The data beneath this task is to be duplicated exactly, in its entirety.

▶ **Collected data**
• • • • •
Context (bk : Bucket B) (Hbk : bucket_laws bk tr).

Lemma triple_Iter I m0 dir : triple I m0 (bk_Iter bk dir) (λ r m, m = m0 ∧ r ≠ Panic ∧
  ∀ names, r = Ret names → NoDup names ∧ ∀ e, e ∈ names ↔ ∃ n, is_Some (m0 !! n) ∧ entry dir n = Some e).
Proof.
  intros b <- HI r b' E. destruct (law_Iter _ _ Hbk _ _ _ _ E) as (Htr & Hnp & Hl). rewrite Htr. split; [by exists []|]. by split_and!.
Qed.

Lemma triple_Exists I m0 n : triple I m0 (bk_Exists bk n) (λ r m, m = m0 ∧ r ≠ Panic ∧ ∀ x, r = Ret x → x = bool_decide (is_Some (m0 !! n))).
Proof.
  intros b <- HI r b' E. destruct (law_Exists _ _ Hbk _ _ _ _ E) as (Htr & Hnp & Hl). rewrite Htr. split; [by exists []|]. by split_and!.
Qed.

Lemma triple_Upload (I : contents → Prop) m0 n c : (I m0 → I (<[n := c]> m0)) →
  triple I m0 (bk_Upload bk n c) (λ r m, r ≠ Panic ∧ ((m = m0 ∧ r ≠ Ret ()) ∨ m = <[n := c]> m0)).
Proof.
  intros HI' b Hb HI r b' E. destruct (law_Upload _ _ Hbk _ _ _ _ _ E) as (Hnp & [[Htr Hr]|Htr]); rewrite Htr.
  - split; [by exists []|]. split; [done|]. left. by rewrite Hb.
  - rewrite Hb. split; [exists [<[n := c]> m0]; split; [done|constructor; [by apply HI'|constructor]]|]. split; [done|by right].
Qed.

Lemma triple_Delete (I : contents → Prop) m0 n : (I m0 → I (delete n m0)) →
  triple I m0 (bk_Delete bk n) (λ r m, (deletes bk → r ≠ Panic) ∧ ((m = m0 ∧ r ≠ Ret ()) ∨ m = delete n m0)).
Proof.
  intros HI' b Hb HI r b' E. assert (deletes bk → r ≠ Panic) as Hnp by (intros H; pose proof (H n b) as Hp; by rewrite E in Hp).
  destruct (law_Delete _ _ Hbk _ _ _ _ E) as [[Htr Hr]|Htr]; rewrite Htr.
  - split; [by exists []|]. split; [done|]. left. by rewrite Hb.
  - rewrite Hb. split; [exists [delete n m0]; split; [done|constructor; [by apply HI'|constructor]]|]. split; [done|by right].
Qed.
End Triples.

(** ** Removal *)

Definition without (drop : string → bool) (m : contents) : contents := filter (λ x, drop x.1 = false) m.

Lemma lookup_without drop m n : without drop m !! n = if drop n then None else m !! n.
Proof.
  unfold without. destruct (drop n) eqn:E.
  - apply map_lookup_filter_None. right. intros c _. cbn. by rewrite E.
  - destruct (m !! n) eqn:Hm; [by apply map_lookup_filter_Some|]. apply map_lookup_filter_None. by left.
Qed.

Lemma without_subseteq drop m : without drop m ⊆ m.
Proof. apply map_filter_subseteq. Qed.

Lemma without_ext d d' m : (∀ n, is_Some (m !! n) → d n = d' n) → without d m = without d' m.
Proof.
  intros H. apply map_eq. intros n. rewrite !lookup_without. destruct (m !! n) eqn:E; [rewrite H by (by eexists); done|]. by destruct (d n), (d' n).
Qed.

Lemma without_without d d' m : without d (without d' m) = without (λ n, d' n || d n) m.
Proof. apply map_eq. intros n. rewrite !lookup_without. by destruct (d n), (d' n). Qed.

Lemma without_none d m : (∀ n, is_Some (m !! n) → d n = false) → without d m = m.
Proof. intros H. apply map_eq. intros n. rewrite lookup_without. destruct (d n) eqn:E; [|done]. destruct (m !! n) eqn:Em; [|done]. by rewrite H in E. Qed.

Lemma without_delete n m : without (λ x, String.eqb x n) m = delete n m.
Proof.
  apply map_eq. intros k. rewrite lookup_without. destruct (String.eqb_spec k n) as [->|Hne]; [by rewrite lookup_delete_eq|by rewrite lookup_delete_ne].
Qed.

Lemma without_mono d m m' : m ⊆ m' → without d m ⊆ without d m'.
Proof.
  intros Hm. apply map_subseteq_spec. intros n c. rewrite !lookup_without. destruct (d n); [done|]. intros H. by apply (lookup_weaken m).
Qed.

(** What a removal of the names in [d] leaves: no more than those are gone, and all of them when it succeeded. *)
Definition removal (P : Prop) (d : string → bool) (m0 : contents) (r : outcome unit) (m : contents) : Prop :=
  without d m0 ⊆ m ∧ m ⊆ m0 ∧ (r = Ret () → m = without d m0) ∧ (P → r ≠ Panic).

Lemma removal_none P d m0 r : r ≠ Ret () → (P → r ≠ Panic) → removal P d m0 r m0.
Proof. intros Hr Hp. split_and!; [apply without_subseteq|done|done|done]. Qed.

(** The property [I] holds on the way from [m0] to what is left without [d]. *)
Definition holds_between (I : contents → Prop) (d : string → bool) (m0 : contents) : Prop := ∀ m, without d m0 ⊆ m → m ⊆ m0 → I m.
• • • • •
▶ **SOLUTION TO THE EXERCISE**
Context (bk : Bucket B) (Hbk : bucket_laws bk tr).

Lemma triple_Iter I m0 dir : triple I m0 (bk_Iter bk dir) (λ r m, m = m0 ∧ r ≠ Panic ∧
  ∀ names, r = Ret names → NoDup names ∧ ∀ e, e ∈ names ↔ ∃ n, is_Some (m0 !! n) ∧ entry dir n = Some e).
Proof.
  intros b <- HI r b' E. destruct (law_Iter _ _ Hbk _ _ _ _ E) as (Htr & Hnp & Hl). rewrite Htr. split; [by exists []|]. by split_and!.
Qed.

Lemma triple_Exists I m0 n : triple I m0 (bk_Exists bk n) (λ r m, m = m0 ∧ r ≠ Panic ∧ ∀ x, r = Ret x → x = bool_decide (is_Some (m0 !! n))).
Proof.
  intros b <- HI r b' E. destruct (law_Exists _ _ Hbk _ _ _ _ E) as (Htr & Hnp & Hl). rewrite Htr. split; [by exists []|]. by split_and!.
Qed.

Lemma triple_Upload (I : contents → Prop) m0 n c : (I m0 → I (<[n := c]> m0)) →
  triple I m0 (bk_Upload bk n c) (λ r m, r ≠ Panic ∧ ((m = m0 ∧ r ≠ Ret ()) ∨ m = <[n := c]> m0)).
Proof.
  intros HI' b Hb HI r b' E. destruct (law_Upload _ _ Hbk _ _ _ _ _ E) as (Hnp & [[Htr Hr]|Htr]); rewrite Htr.
  - split; [by exists []|]. split; [done|]. left. by rewrite Hb.
  - rewrite Hb. split; [exists [<[n := c]> m0]; split; [done|constructor; [by apply HI'|constructor]]|]. split; [done|by right].
Qed.

Lemma triple_Delete (I : contents → Prop) m0 n : (I m0 → I (delete n m0)) →
  triple I m0 (bk_Delete bk n) (λ r m, (deletes bk → r ≠ Panic) ∧ ((m = m0 ∧ r ≠ Ret ()) ∨ m = delete n m0)).
Proof.
  intros HI' b Hb HI r b' E. assert (deletes bk → r ≠ Panic) as Hnp by (intros H; pose proof (H n b) as Hp; by rewrite E in Hp).
  destruct (law_Delete _ _ Hbk _ _ _ _ E) as [[Htr Hr]|Htr]; rewrite Htr.
  - split; [by exists []|]. split; [done|]. left. by rewrite Hb.
  - rewrite Hb. split; [exists [delete n m0]; split; [done|constructor; [by apply HI'|constructor]]|]. split; [done|by right].
Qed.
End Triples.

(** ** Removal *)

Definition without (drop : string → bool) (m : contents) : contents := filter (λ x, drop x.1 = false) m.

Lemma lookup_without drop m n : without drop m !! n = if drop n then None else m !! n.
Proof.
  unfold without. destruct (drop n) eqn:E.
  - apply map_lookup_filter_None. right. intros c _. cbn. by rewrite E.
  - destruct (m !! n) eqn:Hm; [by apply map_lookup_filter_Some|]. apply map_lookup_filter_None. by left.
Qed.

Lemma without_subseteq drop m : without drop m ⊆ m.
Proof. apply map_filter_subseteq. Qed.

Lemma without_ext d d' m : (∀ n, is_Some (m !! n) → d n = d' n) → without d m = without d' m.
Proof.
  intros H. apply map_eq. intros n. rewrite !lookup_without. destruct (m !! n) eqn:E; [rewrite H by (by eexists); done|]. by destruct (d n), (d' n).
Qed.

Lemma without_without d d' m : without d (without d' m) = without (λ n, d' n || d n) m.
Proof. apply map_eq. intros n. rewrite !lookup_without. by destruct (d n), (d' n). Qed.

Lemma without_none d m : (∀ n, is_Some (m !! n) → d n = false) → without d m = m.
Proof. intros H. apply map_eq. intros n. rewrite lookup_without. destruct (d n) eqn:E; [|done]. destruct (m !! n) eqn:Em; [|done]. by rewrite H in E. Qed.

Lemma without_delete n m : without (λ x, String.eqb x n) m = delete n m.
Proof.
  apply map_eq. intros k. rewrite lookup_without. destruct (String.eqb_spec k n) as [->|Hne]; [by rewrite lookup_delete_eq|by rewrite lookup_delete_ne].
Qed.

Lemma without_mono d m m' : m ⊆ m' → without d m ⊆ without d m'.
Proof.
  intros Hm. apply map_subseteq_spec. intros n c. rewrite !lookup_without. destruct (d n); [done|]. intros H. by apply (lookup_weaken m).
Qed.

(** What a removal of the names in [d] leaves: no more than those are gone, and all of them when it succeeded. *)
Definition removal (P : Prop) (d : string → bool) (m0 : contents) (r : outcome unit) (m : contents) : Prop :=
  without d m0 ⊆ m ∧ m ⊆ m0 ∧ (r = Ret () → m = without d m0) ∧ (P → r ≠ Panic).

Lemma removal_none P d m0 r : r ≠ Ret () → (P → r ≠ Panic) → removal P d m0 r m0.
Proof. intros Hr Hp. split_and!; [apply without_subseteq|done|done|done]. Qed.

(** The property [I] holds on the way from [m0] to what is left without [d]. *)
Definition holds_between (I : contents → Prop) (d : string → bool) (m0 : contents) : Prop := ∀ m, without d m0 ⊆ m → m ⊆ m0 → I m.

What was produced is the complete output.